I’ve been waiting about two years to finally do this: a blind tasting between a bunch of quads. I’ve had the bottles ready to go since early 2009, as a result, some of them are aged while others have been dropped from the potential line-up and replaced by newcomers. The reason I wanted to do these as a blind tasting was to see how well Westvleteren 12 fared against the others in its class and to do it without bias of knowing what we were drinking.
The line-up was: La Trappe Quadruple, Rochefort 10 and St Bernardus 12, all about two years old, plus Westvleteren 12, BrewDog AB:01 and Struise St Amatus Oostvleteren 12, all about nine months old (the Struise is a cheeky Oostvleteren equivalent to the Westvleteren neighbours, while the AB:01 is made with the Westvleteren yeast, hence they were added to be modern contenders).

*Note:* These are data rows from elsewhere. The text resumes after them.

Context (k : APIKey).
Hypothesis Hkey : 0 < key_ID k.
Hypothesis Hother : key_ID k ≠ other.

Lemma calm_for_server serverName h :
  (∀ k', key_ID k' = key_ID k → calm (λ _, True) (h k')) →
  calm (λ _, True) (for_server secrets k serverName h).
Proof.
  intros Hh. eapply calm_check; [by eapply leaves_requireKeyServer|].
  intros [k'|resp]; [|apply calm_mret]. intros s Hwf Hk. by apply Hh.
Qed.

Lemma calm_accept_report hostname invalid save :
  (∀ k', key_ID k' = key_ID k → leaves other (λ _, True) (save k') anything) →
  calm (λ _, True) (accept_report secrets k hostname invalid (λ k, on_db (save k))).
Proof.
  intros Hs. destruct invalid; [apply calm_mret|]. apply calm_for_server. intros k' Hk'.
  eapply calm_check; [by apply Hs|]. intros []. apply calm_queue. intros u. apply calm_mret.
Qed.

Lemma leaves_save_report {A} msg1 msg2 (key : Z) kd (up up0 : prog DB Z) (ins : Z → prog DB A) :
  key = key_ID k → leaves other (λ _, True) up (λ id, own key kd id) →
  (∀ id, spares other (λ _, True) (ins id)) →
  leaves other (λ _, True)
    (wrap_err msg1 (if 0 <? key then up else up0) ≫= λ id, wrap_err msg2 (ins id)) anything.
Proof.
  intros Hk Hup Hins. rewrite (proj2 (Z.ltb_lt 0 key)) by lia.
  eapply leaves_bind; [by apply leaves_wrap_err|]. intros id. apply leaves_wrap_err.
  eapply leaves_weaken; [by apply spares_leaves|done|done].
Qed.

Lemma leaves_own_windows key :
  leaves other (λ _, True) (GetWindowsServerByAPIKey key) (λ sv, own key Windows (wins_ID sv)).
Proof.
  eapply leaves_bind; [apply leaves_find_of_key; by intros r [Ho _]%of_key_true|].
  intros [id|]; [|by apply leaves_fail].
  intros db Hwf Hown. apply always_stmt; [done|]. intros sv db'. unfold GetWindowsServer, get_server.
  destruct (scan_first _ _) as [sv0|] eqn:Hs; [|done]. intros [= -> <-]. split_and!; [done|done|].
  destruct (select_from _ _ _ db) as [|r l] eqn:Hsel; [done|]. cbn in Hs.
  unfold scan_windows in Hs. apply result_bind_Ok in Hs as ([[[ip pub] ver] m] & _ & [= <-]). cbn.
  assert (r ∈ select_from (Servers Windows) (λ r, has_id id r && negb (sr_IsDeleted r)) any_order db)
    as Hin by (rewrite Hsel; left).
  apply elem_of_select in Hin as [[Hi%Z.eqb_eq _]%andb_true_iff _]. by rewrite Hi.
Qed.

Lemma leaves_save_windows now req (k' : APIKey) :
  key_ID k' = key_ID k → leaves other (λ _, True) (save_windows now req k') anything.
Proof.
  intros Hk'. unfold save_windows, SaveWindowsReportForAPIKey. rewrite Hk'. eapply leaves_bind.
  { eapply (leaves_save_report _ _ _ Windows); [done| |].
    - by apply leaves_upsert.
    - intros id. apply spares_InsertWindowsReportData. }
  intros u. apply (leaves_andThen _ _ _ _ (λ sv, own (key_ID k) Windows (wins_ID sv))).
  { eapply leaves_weaken; [apply leaves_own_windows|done|done]. }
  - intros sv. eapply leaves_andThen.
    { by apply (leaves_heartbeat other (key_ID k) Hother now (heartbeat_of_windows now req sv)). }
    all: intros; by apply leaves_mret.
  - intros e. by apply leaves_mret.
Qed.

Lemma leaves_save_heartbeat now kd req (k' : APIKey) :
  key_ID k' = key_ID k → leaves other (λ _, True) (save_heartbeat now kd req k') anything.
Proof.
  intros Hk'. unfold save_heartbeat. rewrite Hk'. apply (leaves_bind _ _ _ _ anything).
  { unfold known_public_ip. destruct (str_empty _); [|by apply leaves_mret].
    eapply (leaves_andThen _ _ _ _ anything); [|intros; by apply leaves_mret..].
    unfold ServerPublicIPForAPIKey. destruct (server_kind_of _); [|apply leaves_fail].
    eapply leaves_bind; [apply leaves_query|]. intros []; [by apply leaves_mret|apply leaves_fail]. }
  intros ip. eapply leaves_bind; [by apply leaves_upsert|]. intros id.
  eapply leaves_weaken; [by apply (leaves_heartbeat other (key_ID k))|done|done].
Qed.

Lemma calm_for_pve_server now server h :
  (∀ id, calm (own (key_ID k) PVE id) (h id)) →
  calm (λ _, True) (for_pve_server secrets now k server h).
Proof.
  intros Hh. apply calm_for_server. intros k' Hk'. unfold pveServerIDForKey. rewrite Hk'.
  eapply calm_check; [by apply leaves_resolve|done].
Qed.

Context `{!ReadStore}.

Lemma calm_handle rs now r : calm (λ _, True) (handle secrets rs now r k).
Proof.
  destruct r as [req|req|req|req| | |id limit| |server|server req|server req|server vmid req
    |server vmid|server vmid]; cbn [handle].
  - destruct req as [req|]; [|apply calm_mret]. cbn. destruct (HeartbeatRequest_Validate _);
      [apply calm_mret|]. destruct (server_kind_of _); [|apply calm_mret].
    apply calm_for_server. intros k' Hk'. eapply calm_check; [by apply leaves_save_heartbeat|].
    intros []. apply calm_queue. intros u. apply calm_mret.
  - destruct req as [req|]; [|apply calm_mret]. apply calm_accept_report. intros k' Hk'.
    unfold SavePVEReportForAPIKey. rewrite Hk'.
    eapply (leaves_save_report _ _ _ PVE); [done|by apply leaves_upsert|].
    intros id. apply spares_InsertPVEReportData.
  - destruct req as [req|]; [|apply calm_mret]. apply calm_accept_report. intros k' Hk'.
    unfold SavePBSReportForAPIKey. rewrite Hk'.
    eapply (leaves_save_report _ _ _ PBS); [done|by apply leaves_upsert|].
    intros id. apply spares_InsertPBSReportData.
  - destruct req as [req|]; [|apply calm_mret]. apply calm_accept_report. intros k' Hk'.
    by apply leaves_save_windows.
  - apply calm_mret.
  - eapply calm_check; [apply leaves_read|]. intros l. apply calm_mret.
  - unfold H_ListPVEReports. destruct (ParseInt id) as [n []]; [|apply calm_mret].
    eapply calm_check; [apply leaves_read|]. intros sv. destruct (_ && _); [apply calm_mret|].
    destruct (keyMayReadServer _ _); [apply calm_mret|].
    eapply calm_check; [apply leaves_query|]. intros l. apply calm_mret.
  - eapply calm_check; [apply leaves_read|]. intros l. apply calm_mret.
  - unfold H_GetBackupConfig. destruct (keyMayReadServer _ _); [apply calm_mret|].
    eapply calm_check; [apply leaves_query|]. intros [id|].
    + eapply calm_check; [apply leaves_query|]. intros l. apply calm_mret.
    + intros s Hwf Hi. unfold check. apply always_andThen, always_Ret. by apply always_Ret.
  - apply calm_for_pve_server. intros id. destruct req as [b|]; [|apply calm_mret].
    eapply calm_check; [by apply (leaves_inventory other (key_ID k))|]. intros []. apply calm_mret.
  - apply calm_for_pve_server. intros id. destruct req as [req|]; [|apply calm_mret].
    destruct (negb _); [apply calm_mret|].
    eapply calm_check; [by apply (leaves_create other (key_ID k))|]. intros cid.
    eapply calm_andThen; [by apply (leaves_inventory other (key_ID k))|intros; apply calm_mret..].
  - unfold H_UpdateVMConfig. destruct (negb _); [apply calm_mret|].
    apply calm_for_pve_server. intros id. destruct req as [req|]; [|apply calm_mret].
    eapply calm_check.
    { apply (leaves_config_update other (key_ID k)); [done|done|]. intros r. apply config_at_of. }
    intros []. eapply calm_andThen; [by apply (leaves_inventory other (key_ID k))|intros; apply calm_mret..].
  - unfold H_DeleteVMConfig. destruct (negb _); [apply calm_mret|].
    apply calm_for_pve_server. intros id. eapply calm_check.
    { apply (leaves_config_update other (key_ID k)); [done|done|]. intros r. apply config_at_of. }
    intros []. apply calm_mret.
  - unfold H_ToggleVMExclude. destruct (negb _); [apply calm_mret|].
    apply calm_for_pve_server. intros id. eapply calm_check.
    { apply (leaves_config_update other (key_ID k)); [done|done|]. intros r. apply config_at_of. }
    intros []. apply calm_mret.
Qed.
End handlers.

Here’s what we (four of us) thought, drinking them one at a time and then comparing the lot at the end and giving a mark out of 10...
Beer 1: Sweet yeast, tea, lots of raisins and figs, relaxed as the fizz disappeared giving off honey and vanilla. Great aroma, a lightness of flavour. (1st place - 30/40)
Beer 2: A harsh ethanol and nail varnish taint spoilt the great fruity depth beneath. A punchy hop hit finished the mouthful. (6th place - 19/30)
Beer 3: Like beer number one but fuller bodied and more intense in flavour with lots of prunes and raisins. It tasted aged, a little sticky and had a great flavour. (joint 3rd place – 24.5/40)
Beer 4: Floral, smooth, a little peppery, light in body and a bit odd in comparison to the others, marking itself as different. (joint 5th place – 22/40)
Beer 5: A little boozy, a floral hop burst, almonds and fruit, very clear in the glass but lacking anything to make us go wow or dip back in for another taste. (joint 5th place – 22/40)
Beer 6: The best looking, retaining its head even though it was poured over 30 minutes before. Lots of fruit, great flavour and depth, tasty and interesting. (joint 3rd place – 24.5/40)
The best beer was unanimously number one; it was the Westvleteren 12 (I remember the Beer Nut did a similar tasting a while ago with the same result). The others were, in order of 2-6: St Amatus, St Bernardus, AB:01, La Trappe and Rochefort 10. Why was the Westvleteren better? It had a different depth of flavour, but a real lightness to it as well. The St Bernardus had the biggest flavour, almost like an amplified version of the Westvleteren, and it seemed to age handsomely into something different and new.
Surprisingly, this was hard work. Some were bursting with flavour, others were seemingly dying inside. The one thing that we all commented after this was that quads are a style we rarely drink and none of us saw a real place for them in our fridges, seldom getting a craving for a dark, hearty monastic brew.
Are quads your thing? Is a number 12 your number one, do you prefer the 10 of Rochefort or are there modern versions which better the others?